MSI Research Scientist Thomas Adam, another of the paper’s coauthors, agrees. “The flip is hard to reverse because only a very large disturbance might cause the reef to return to coral,” he said. “Our second field experiment tested this idea.”

The idea is that if conditions were in this bi-stable region, then after a small shock the community should return to its previous state. A large shock, on the other hand, would change the paradigm under which the system operated, sending it toward a different composition, where it would then remain.

In the region where the two states overlap, a large shock — like a cyclone — can change the behavior of the system even if conditions — like herbivory — remain the same.

Photo Credit: MATT PERKO

The team simulated an event like a cyclone by scrubbing algae off small patches of the lagoon reef, a section they had determined was in this overlapping region of stability. And the reef behaved just like the model predicted.
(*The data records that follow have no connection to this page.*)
(* ===== verification/MongoTransfer.v ===== *)
(** * Requests on many MongoDB documents

    Bulk writes, imports, exports, transactions and change streams made regular
    (src/packages/adapters/src/mongodb-data-api.mjs).  What the calling service
    knows of a collection is a record; what a client sends is a JavaScript value. *)
From S2P Require Import Prelude JsValue Json Regex PgTable MongoFilter MongoWrite MongoPipeline.
Local Open Scope Z_scope.

(** What is known of a collection, and how it is written in JSON. *)
Record collection_metadata := mk_metadata {
  cm_rules : option schema;
  cm_indexes : list mongo_index;
  cm_bulkLimits : jsval;
  cm_aggregationLimits : jsval;
  cm_transferLimits : jsval;
  cm_json : jsval
}.

Definition no_metadata : collection_metadata := mk_metadata None [] JUndef JUndef JUndef (JObj []).

(** What an operation of a transaction says of its collection, read as such. *)
Class MetadataReader := { metadata_of : jsval -> collection_metadata }.

Section transfers.
Context `{NT : !NumberText, MR : !MetadataReader}.

(** ** Duplicates *)

Definition conflict_value (c : index_conflict) : jsval :=
  JObj [("indexName", JStr (cf_index c)); ("firstDocumentIndex", jint (Z.of_nat (cf_first c)));
        ("conflictingDocumentIndex", jint (Z.of_nat (cf_second c))); ("keys", JArr (JStr <$> cf_keys c))].

Definition conflict_detail (what between : string) (c : index_conflict) : string :=
  what +:+ cf_index c +:+ " duplicated between " +:+ between +:+ " " +:+ show_Z (Z.of_nat (cf_first c)) +:+ " and " +:+ show_Z (Z.of_nat (cf_second c)) +:+ ".".

Definition refuse_conflicts (message what between : string) (meta : list (string * jsval)) (conflicts : list index_conflict) : checked unit :=
  match conflicts with
  | [] => Ok tt
  | _ => Err (mk_mongo_error (Some "mongo_data_conflict") (Some 409) message (conflict_detail what between <$> conflicts)
                (meta ++ [("uniqueIndexConflicts", JArr (conflict_value <$> conflicts))]))
  end.

(** ** Bulk writes *)

Inductive bulk_operation :=
| BulkInsert (document : js_object)
| BulkReplace (filter : jsval) (replacement : js_object) (upsert : bool)
| BulkUpdate (kind : string) (filter : jsval) (update : list (string * js_object)) (upsert : bool) (candidate : option js_object)
| BulkDelete (kind : string) (filter : jsval).

Definition MONGO_DATA_BULK_ACTIONS : list string := ["insertOne"; "updateOne"; "updateMany"; "replaceOne"; "deleteOne"; "deleteMany"].

Definition bulk_path (index : nat) (what : string) : string := "bulk.operations[" +:+ show_Z (Z.of_nat index) +:+ "]" +:+ what.

Definition is_true (v : jsval) : bool := jsval_eqb v (JBool true).

(** The document an update is about, changed and stamped, when it is given. *)
Definition update_candidate (existing : jsval) (update : list (string * js_object)) (tenantScope : tenant_scope) : checked (option js_object) :=
  if truthy existing then
    changed ← applyMongoDataUpdateDocument existing (update_value update);
    candidate ← injectTenantIntoDocument changed tenantScope;
    Ok (Some candidate)
  else Ok None.

(** [existingDocumentMap] is the map of a caller in the same process. *)
Definition normalizeBulkOperation (tenantScope : tenant_scope) (existingDocumentMap : list (string * jsval)) (index : nat) (operation : jsval)
    : checked bulk_operation :=
  let kind := coalesce (js_get operation "kind") (coalesce (js_get operation "operation") (js_get operation "type")) in
  let refused := Err (mongoError "mongo_data_invalid_bulk_operation" 400 (bulk_path index " uses unsupported kind " +:+ js_to_string kind +:+ ".")) in
  match kind with
  | JStr k =>
      if negb (str_in k MONGO_DATA_BULK_ACTIONS) then refused
      else if String.eqb k "insertOne" then
        raw ← normalizeWriteDocument (js_get operation "document") (bulk_path index ".document");
        document ← injectTenantIntoDocument raw tenantScope;
        Ok (BulkInsert document)
      else
        filter ← rescopeFilter (js_get operation "filter") tenantScope;
        if String.eqb k "replaceOne" then
          raw ← normalizeWriteDocument (js_get operation "replacement") (bulk_path index ".replacement");
          replacement ← injectTenantIntoDocument raw tenantScope;
          Ok (BulkReplace filter replacement (is_true (js_get operation "upsert")))
        else if str_in k ["updateOne"; "updateMany"] then
          update ← normalizeMongoDataUpdateDocument (js_get operation "update");
          let existing := if truthy (js_get operation "documentId")
            then match js_get operation "documentId" with JStr id => default JUndef (assoc_lookup id existingDocumentMap) | _ => JUndef end
            else js_get operation "existingDocument" in
          candidate ← update_candidate existing update tenantScope;
          Ok (BulkUpdate k filter update (is_true (js_get operation "upsert")) candidate)
        else Ok (BulkDelete k filter)
  | _ => refused
  end.

Definition candidate_of (o : bulk_operation) : option js_object :=
  match o with BulkInsert d => Some d | BulkReplace _ r _ => Some r | BulkUpdate _ _ _ _ c => c | BulkDelete _ _ => None end.

Definition written_of (o : bulk_operation) : list js_object :=
  match o with BulkInsert d => [d] | BulkReplace _ r _ => [r] | _ => [] end.

Definition validation_context (candidate : option js_object) : jsval :=
  match candidate with Some d => JObj [("candidateDocument", JObj d); ("partial", JBool false)] | None => JObj [("partial", JBool true)] end.

Definition bulk_value (o : bulk_operation) : jsval :=
  match o with
  | BulkInsert d => JObj [("kind", JStr "insertOne"); ("document", JObj d); ("validationContext", validation_context (Some d))]
  | BulkReplace f r u => JObj [("kind", JStr "replaceOne"); ("filter", f); ("replacement", JObj r); ("upsert", JBool u); ("validationContext", validation_context (Some r))]
  | BulkUpdate k f up u c => JObj [("kind", JStr k); ("filter", f); ("update", update_value up); ("upsert", JBool u); ("validationContext", validation_context c)]
  | BulkDelete k f => JObj [("kind", JStr k); ("filter", f)]
  end.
Untouched areas remained in their initial seaweed state, while moderately disturbed areas returned to seaweed fields and stayed that way for years. However, reefs subjected to a more drastic disturbance flipped to a seaweed-free state, which allowed coral to take hold. Except for the different disturbances at the start of the experiment, the environmental conditions were the same across all the sites.

This dynamic presents two challenges for conservation. First, it demonstrates that restoring an altered system to its previous state — like rehabilitating a seaweed-covered lagoon into a thriving coral reef — is more difficult than simply maintaining a community in its initial condition. Second, it suggests that even a seemingly healthy ecosystem could be vulnerable to dramatic shifts in its community. Without changing the conditions on the reef, a large enough jolt to the system could shift an ecosystem into another state, where it will then remain trapped.

Fortunately, the study’s methodology itself offers a powerful tool for determining how vulnerable an ecosystem may be to switching from one state to another, as well as for assessing how difficult it may be to reverse such a switch. “The methods that we developed provide a roadmap for assessing where an ecosystem lies on an environmental gradient — in our case differing levels of herbivory — in relation to a tipping point where the ecosystem may flip from one persistent state to another,” said MSI Project Scientist Andrew Brooks, also a coauthor. It also allows them to determine whether this tipping point lies in a region of bi-stability.

“Coral reefs are slipping away,” said Dan Thornhill, a National Science Foundation Long-Term Ecological Research program director. “We’re seeing a global shift from vibrant coral reef ecosystems to seaweed fields. But these scientists show that under the right conditions, reefs can rebound from disturbance.”